In the data below, the answer is the run of lines from the line containing "(n =? 160))%N." through the line containing "Definition contains_any (keys", both included; print it exactly and nothing else.

·····

(** * license-reporter: the dependency pipeline of [generate_license_report.py]

    A shallow embedding of [DependencyInfo] and of the methods of
    [LicenseReporter] that discover, parse, filter and report dependencies,
    followed by the properties stated about them.

    Python [str] values are modelled by [string]; a character stands for the
    code point of the same number, so the model covers text whose code points
    are below 256.  On that range [str.lower], [str.strip], [str.isspace] and
    the regular-expression classes used by the program are written out in full
    below. *)

From Stdlib Require Import Ascii String NArith Bool List Sorted Permutation Lia.
From stdpp Require Import base list.
Import ListNotations.

Open Scope string_scope.
Open Scope list_scope.

(** ** Python [str] primitives *)

Module PyStr.

Definition code (c : ascii) : N := N_of_ascii c.

(** [c.lower()] for one character: A-Z and the cased upper half of Latin-1
    (U+00C0..U+00DE except the multiplication sign U+00D7) move up by 32. *)
Definition lower_char (c : ascii) : ascii :=
  let n := code c in
  if ((65 <=? n) && (n <=? 90))%N
     || ((192 <=? n) && (n <=? 222) && negb (n =? 215))%N
  then ascii_of_N (n + 32) else c.

(** [s.lower()] *)
Fixpoint lower (s : string) : string :=
  match s with
  | EmptyString => EmptyString
  | String c s' => String (lower_char c) (lower s')
  end.

(** [c.isspace()], also the class [\s] of [re] on [str] patterns:
    TAB..CR, FS..US, space, NEL and the no-break space. *)
Definition isspace (c : ascii) : bool :=
  let n := code c in
  (((9 <=? n) && (n <=? 13)) || ((28 <=? n) && (n <=? 32))
   || (n =? 133) || (n =? 160))%N.

(** [s.lstrip()] *)
Fixpoint lstrip (s : string) : string :=
  match s with
  | EmptyString => EmptyString
  | String c s' => if isspace c then lstrip s' else s
  end.

(** [s.rstrip()] *)
Fixpoint rstrip (s : string) : string :=
  match s with
  | EmptyString => EmptyString
  | String c s' =>
      match rstrip s' with
      | EmptyString => if isspace c then EmptyString else String c EmptyString
      | r => String c r
      end
  end.

(** [s.strip()] *)
Definition strip (s : string) : string := rstrip (lstrip s).

(** [s.startswith(p)] *)
Definition startswith (s p : string) : bool := String.prefix p s.

(** [s.endswith(p)] *)
Fixpoint endswith (s p : string) : bool :=
  String.eqb s p ||
  match s with
  | EmptyString => false
  | String _ s' => endswith s' p
  end.

(** [sub in s] *)
Fixpoint contains (sub s : string) : bool :=
  String.prefix sub s ||
  match s with
  | EmptyString => false
  | String _ s' => contains sub s'
  end.

(** [c in s] for a single character *)
Fixpoint has_char (c : ascii) (s : string) : bool :=
  match s with
  | EmptyString => false
  | String d s' => Ascii.eqb c d || has_char c s'
  end.

(** [s[n:]] *)
Fixpoint drop (n : nat) (s : string) : string :=
  match n, s with
  | O, _ => s
  | S n', String _ s' => drop n' s'
  | S _, EmptyString => EmptyString
  end.

(** The longest prefix of [s] whose characters all satisfy [p], and the rest. *)
Fixpoint span (p : ascii -> bool) (s : string) : string * string :=
  match s with
  | EmptyString => (EmptyString, EmptyString)
  | String c s' =>
      if p c then let '(a, b) := span p s' in (String c a, b)
      else (EmptyString, s)
  end.

(** [any(k in s for k in keys)] *)
Definition contains_any (keys : list string) (s : string) : bool :=
  existsb (fun k => contains k s) keys.

(** [s in keys] for a list or set of strings *)
Definition mem (s : string) (keys : list string) : bool :=
  existsb (String.eqb s) keys.

End PyStr.

(** ** AttributionPolicy: [_requires_attribution] *)

Definition attribution_required : list string :=
  ["mit"; "bsd"; "apache"; "isc"; "mpl"; "mozilla"; "creative commons"; "cc-by"].

Definition no_attribution : list string :=
  ["public domain"; "unlicense"; "wtfpl"].

(** The first loop returns [False] at the first hit, the second returns [True]
    at the first hit, and the fall-through returns [True]. *)
Definition _requires_attribution (license_text : string) : bool :=
  let license_lower := PyStr.lower license_text in
  if PyStr.contains_any no_attribution license_lower then false
  else if PyStr.contains_any attribution_required license_lower then true
  else true.

(** ** The fragment of Python's [re] reached by the program

    [_matches_pattern] hands [re.match] the text ['^' + regex_pattern + '$'].
    The engine is modelled for regular expressions made of ordinary
    characters, [.] and a starred atom between the two anchors; every other
    expression is left to a parameter of [_matches_pattern] below. *)

Module Re.

Inductive atom : Type :=
| Lit (c : ascii)          (* an ordinary character *)
| Dot.                     (* [.]: any character except a newline *)

Inductive item : Type :=
| One (a : atom)
| Star (a : atom).         (* [a*] *)

(** Characters with a meaning of their own in [re] syntax. *)
Definition special (c : ascii) : bool := PyStr.has_char c ".^$*+?{}[]\|()".

Definition newline : ascii := ascii_of_N 10.

Definition parse_atom (c : ascii) : option atom :=
  if Ascii.eqb c "." then Some Dot
  else if special c then None
  else Some (Lit c).

(** The text after the leading [^]: atoms, each optionally starred, up to
    the closing [$]. *)
Fixpoint parse_body (s : string) : option (list item) :=
  match s with
  | EmptyString => None
  | String c s' =>
      if Ascii.eqb c "$" then
        match s' with EmptyString => Some [] | _ => None end
      else
        match parse_atom c with
        | None => None
        | Some a =>
            match s' with
            | String d s'' =>
                if Ascii.eqb d "*"
                then option_map (cons (Star a)) (parse_body s'')
                else option_map (cons (One a)) (parse_body s')
            | EmptyString => None
            end
        end
  end.

Definition compile (regex : string) : option (list item) :=
  match regex with
  | String c body => if Ascii.eqb c "^" then parse_body body else None
  | EmptyString => None
  end.

(** One character against one atom under [re.IGNORECASE]; on code points
    below 256 the letters [re] takes for equal are those with the same
    lowercase form. *)
Definition atom_matches (a : atom) (c : ascii) : bool :=
  match a with
  | Lit p => Ascii.eqb (PyStr.lower_char p) (PyStr.lower_char c)
  | Dot => negb (Ascii.eqb c newline)
  end.

(** [$] without [re.MULTILINE]: the end of the text, or just before a
    newline that ends the text. *)
Definition at_dollar (s : string) : bool :=
  match s with
  | EmptyString => true
  | String c EmptyString => Ascii.eqb c newline
  | _ => false
  end.

(** Does the whole item sequence, then [$], match starting at the head of the
    text?  A star tries every number of repetitions. *)
Fixpoint run (items : list item) : string -> bool :=
  match items with
  | [] => at_dollar
  | One a :: rest =>
      fun s =>
        match s with
        | EmptyString => false
        | String c s' => atom_matches a c && run rest s'
        end
  | Star a :: rest =>
      let k := run rest in
      fix star (s : string) : bool :=
        k s ||
        match s with
        | EmptyString => false
        | String c s' => atom_matches a c && star s'
        end
  end.

End Re.

(** [s.replace(c, by)] for a one-character [c] *)
Fixpoint replace_char (c : ascii) (by_ : string) (s : string) : string :=
  match s with
  | EmptyString => EmptyString
  | String d s' =>
      if Ascii.eqb c d then by_ ++ replace_char c by_ s'
      else String d (replace_char c by_ s')
  end.

(** ** Data model *)

(** [class DependencyInfo]; [dep_type] is one of the strings
    runtime, dev, optional, build. *)
Record DependencyInfo : Type := mkDep {
  name : string;
  version_spec : string;
  dep_type : string
}.

(** [DependencyInfo.__init__] trims the name and the version spec. *)
Definition new_DependencyInfo (nm vs ty : string) : DependencyInfo :=
  {| name := PyStr.strip nm; version_spec := PyStr.strip vs; dep_type := ty |}.

Definition build_time_packages : list string :=
  ["pip"; "setuptools"; "wheel"; "build"; "twine"; "virtualenv"; "venv";
   "pyinstaller"; "pytest"; "mypy"; "black"; "flake8"; "isort"; "coverage";
   "tox"; "pre-commit"; "sphinx"; "mkdocs"; "jupyter"; "notebook";
   "ipython"; "ipykernel"; "conda"; "mamba"; "poetry"; "pipenv"; "flit";
   "hatch"; "pdm"; "bandit"; "safety"; "autopep8"; "yapf"; "pylint";
   "pydocstyle"; "pycodestyle"; "pyflakes"; "mccabe"].

Definition type_stub_packages : list string :=
  ["types-"; "typing-extensions"; "mypy-extensions"; "stub-"].

Definition test_packages : list string :=
  ["pytest"; "unittest2"; "nose"; "nose2"; "testtools"; "mock";
   "pytest-cov"; "pytest-xdist"; "pytest-mock"; "factory-boy";
   "faker"; "hypothesis"; "tox"; "coverage"; "codecov"].

(** ** The world outside the program *)

(** A text file as the program reads it.  Iterating over the open file yields
    [lines] in order (each with its line terminator) and then, when [fails]
    holds, raises instead of ending; [f.read()] returns the concatenation, or
    raises when [fails] holds.  A file that cannot be opened or decoded at all
    has no line and fails. *)
Record TextFile : Type := mkFile {
  lines : list string;
  fails : bool
}.

Definition unreadable : TextFile := {| lines := []; fails := true |}.

(** What [toml.load] returns: strings, other scalars (with their [str()]
    text), arrays and tables in file order. *)
#[warnings="-register-all"]
Inductive toml_value : Type :=
| TStr (s : string)
| TScalar (text : string)
| TArray (elems : list toml_value)
| TTable (entries : list (string * toml_value)).

(** An installed distribution as [pkg_resources] shows it: its version and
    the text of METADATA ([None] when [get_metadata] is absent or raises). *)
Record Distribution : Type := mkDist {
  dist_version : string;
  dist_metadata : option string
}.

Record World : Type := mkWorld {
  (** [re.match(regex, text, re.IGNORECASE)] as a truth value for regular
      expressions outside the fragment of [Re]; [None] is [re.error]. *)
  re_other : string -> string -> option bool;
  (** [str(self.project_root / name)] *)
  path_text : string -> string;
  (** the file named [name] in the project root, if the path exists; the
      answers of [Path.exists] are taken as given, a call of it that raises
      is not modelled *)
  fs : string -> option TextFile;
  (** the [toml] module, if it could be imported; [toml.load] on a file's
      text, [None] when it raises *)
  toml : option (string -> option toml_value);
  (** [str(v)] for an array read from TOML *)
  str_of_array : list toml_value -> string;
  (** [pkg_resources.get_distribution(name)]; [None] when [pkg_resources] is
      missing or the lookup raises *)
  get_distribution : string -> option Distribution
}.

(** A [pathlib.Path] below the project root: its text and its last component. *)
Record Path : Type := mkPath {
  path_str : string;
  path_name : string
}.

(** A line printed by a parser that caught an exception. *)
Inductive warning : Type :=
| ParseWarning (file_path : string)       (* Warning: Error parsing ... *)
| TomlMissingWarning.                     (* Warning: toml package not available ... *)

(** ** ManifestLocator: [discover_dependency_files] *)

Definition candidates : list string :=
  ["requirements.txt"; "setup.py"; "setup.cfg"; "pyproject.toml"; "Pipfile";
   "environment.yml"; "environment.yaml"; "conda.yml";
   "requirements-dev.txt"; "dev-requirements.txt"; "test-requirements.txt"].

Definition project_file (w : World) (file_name : string) : Path :=
  {| path_str := path_text w file_name; path_name := file_name |}.

(** The dict [files], in insertion order. *)
Definition discover_dependency_files (w : World) : list (string * Path) :=
  map (fun n => (n, project_file w n))
      (List.filter (fun n => match fs w n with Some _ => true | None => false end)
                   candidates).

(** [open(file_path, 'r', encoding='utf-8')] *)
Definition open_file (w : World) (file_path : Path) : TextFile :=
  match fs w (path_name file_path) with
  | Some f => f
  | None => unreadable
  end.

(** ** ManifestParser *)

Definition _determine_dep_type_from_filename (filename : string) : string :=
  let filename_lower := PyStr.lower filename in
  if PyStr.contains_any ["dev"; "development"] filename_lower then "dev"
  else if PyStr.contains_any ["test"; "testing"] filename_lower then "dev"
  else if PyStr.contains_any ["doc"; "docs"] filename_lower then "dev"
  else "runtime".

(** The class [[a-zA-Z0-9_.-]] *)
Definition is_name_char (c : ascii) : bool :=
  let n := PyStr.code c in
  (((97 <=? n) && (n <=? 122)) || ((65 <=? n) && (n <=? 90))
   || ((48 <=? n) && (n <=? 57)) || (n =? 95) || (n =? 46) || (n =? 45))%N.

·····

• Answer to the exercise
   || (n =? 133) || (n =? 160))%N.

(** [s.lstrip()] *)
Fixpoint lstrip (s : string) : string :=
  match s with
  | EmptyString => EmptyString
  | String c s' => if isspace c then lstrip s' else s
  end.

(** [s.rstrip()] *)
Fixpoint rstrip (s : string) : string :=
  match s with
  | EmptyString => EmptyString
  | String c s' =>
      match rstrip s' with
      | EmptyString => if isspace c then EmptyString else String c EmptyString
      | r => String c r
      end
  end.

(** [s.strip()] *)
Definition strip (s : string) : string := rstrip (lstrip s).

(** [s.startswith(p)] *)
Definition startswith (s p : string) : bool := String.prefix p s.

(** [s.endswith(p)] *)
Fixpoint endswith (s p : string) : bool :=
  String.eqb s p ||
  match s with
  | EmptyString => false
  | String _ s' => endswith s' p
  end.

(** [sub in s] *)
Fixpoint contains (sub s : string) : bool :=
  String.prefix sub s ||
  match s with
  | EmptyString => false
  | String _ s' => contains sub s'
  end.

(** [c in s] for a single character *)
Fixpoint has_char (c : ascii) (s : string) : bool :=
  match s with
  | EmptyString => false
  | String d s' => Ascii.eqb c d || has_char c s'
  end.

(** [s[n:]] *)
Fixpoint drop (n : nat) (s : string) : string :=
  match n, s with
  | O, _ => s
  | S n', String _ s' => drop n' s'
  | S _, EmptyString => EmptyString
  end.

(** The longest prefix of [s] whose characters all satisfy [p], and the rest. *)
Fixpoint span (p : ascii -> bool) (s : string) : string * string :=
  match s with
  | EmptyString => (EmptyString, EmptyString)
  | String c s' =>
      if p c then let '(a, b) := span p s' in (String c a, b)
      else (EmptyString, s)
  end.

(** [any(k in s for k in keys)] *)
Definition contains_any (keys : list string) (s : string) : bool :=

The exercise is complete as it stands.